◆ **Records for this task**:
*** Begin section ***

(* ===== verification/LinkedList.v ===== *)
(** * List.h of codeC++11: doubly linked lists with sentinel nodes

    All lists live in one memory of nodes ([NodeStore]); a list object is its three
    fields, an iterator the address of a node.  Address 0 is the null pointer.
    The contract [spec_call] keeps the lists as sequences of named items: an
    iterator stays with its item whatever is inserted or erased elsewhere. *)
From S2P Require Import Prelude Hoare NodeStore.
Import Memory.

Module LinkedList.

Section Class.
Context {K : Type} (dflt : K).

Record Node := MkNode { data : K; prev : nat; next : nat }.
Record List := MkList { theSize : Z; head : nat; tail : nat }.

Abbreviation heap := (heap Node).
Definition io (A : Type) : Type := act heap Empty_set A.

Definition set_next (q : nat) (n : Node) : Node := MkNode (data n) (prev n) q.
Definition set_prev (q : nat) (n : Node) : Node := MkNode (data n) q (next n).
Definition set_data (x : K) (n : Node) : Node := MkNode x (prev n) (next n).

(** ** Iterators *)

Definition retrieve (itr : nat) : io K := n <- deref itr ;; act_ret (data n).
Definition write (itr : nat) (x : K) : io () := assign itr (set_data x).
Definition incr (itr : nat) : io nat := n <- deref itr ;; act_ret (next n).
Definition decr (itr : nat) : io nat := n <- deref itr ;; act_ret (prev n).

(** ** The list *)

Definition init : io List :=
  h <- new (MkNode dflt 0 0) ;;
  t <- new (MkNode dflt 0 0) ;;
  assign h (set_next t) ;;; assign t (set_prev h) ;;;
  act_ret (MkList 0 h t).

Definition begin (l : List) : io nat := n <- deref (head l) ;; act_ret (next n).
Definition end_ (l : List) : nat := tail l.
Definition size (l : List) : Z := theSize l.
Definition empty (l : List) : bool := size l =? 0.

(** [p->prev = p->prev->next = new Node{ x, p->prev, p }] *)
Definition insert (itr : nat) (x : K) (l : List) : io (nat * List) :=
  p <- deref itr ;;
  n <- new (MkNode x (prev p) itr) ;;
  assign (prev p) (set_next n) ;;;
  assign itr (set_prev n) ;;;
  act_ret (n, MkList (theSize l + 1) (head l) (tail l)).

*** End section ***

◆ **Work item**:
All of the material is to be copied word for word.

◆ **Result of the task**:
(* ===== verification/LinkedList.v ===== *)
(** * List.h of codeC++11: doubly linked lists with sentinel nodes

    All lists live in one memory of nodes ([NodeStore]); a list object is its three
    fields, an iterator the address of a node.  Address 0 is the null pointer.
    The contract [spec_call] keeps the lists as sequences of named items: an
    iterator stays with its item whatever is inserted or erased elsewhere. *)
From S2P Require Import Prelude Hoare NodeStore.
Import Memory.

Module LinkedList.

Section Class.
Context {K : Type} (dflt : K).

Record Node := MkNode { data : K; prev : nat; next : nat }.
Record List := MkList { theSize : Z; head : nat; tail : nat }.

Abbreviation heap := (heap Node).
Definition io (A : Type) : Type := act heap Empty_set A.

Definition set_next (q : nat) (n : Node) : Node := MkNode (data n) (prev n) q.
Definition set_prev (q : nat) (n : Node) : Node := MkNode (data n) q (next n).
Definition set_data (x : K) (n : Node) : Node := MkNode x (prev n) (next n).

(** ** Iterators *)

Definition retrieve (itr : nat) : io K := n <- deref itr ;; act_ret (data n).
Definition write (itr : nat) (x : K) : io () := assign itr (set_data x).
Definition incr (itr : nat) : io nat := n <- deref itr ;; act_ret (next n).
Definition decr (itr : nat) : io nat := n <- deref itr ;; act_ret (prev n).

(** ** The list *)

Definition init : io List :=
  h <- new (MkNode dflt 0 0) ;;
  t <- new (MkNode dflt 0 0) ;;
  assign h (set_next t) ;;; assign t (set_prev h) ;;;
  act_ret (MkList 0 h t).

Definition begin (l : List) : io nat := n <- deref (head l) ;; act_ret (next n).
Definition end_ (l : List) : nat := tail l.
Definition size (l : List) : Z := theSize l.
Definition empty (l : List) : bool := size l =? 0.

(** [p->prev = p->prev->next = new Node{ x, p->prev, p }] *)
Definition insert (itr : nat) (x : K) (l : List) : io (nat * List) :=
  p <- deref itr ;;
  n <- new (MkNode x (prev p) itr) ;;
  assign (prev p) (set_next n) ;;;
  assign itr (set_prev n) ;;;
  act_ret (n, MkList (theSize l + 1) (head l) (tail l)).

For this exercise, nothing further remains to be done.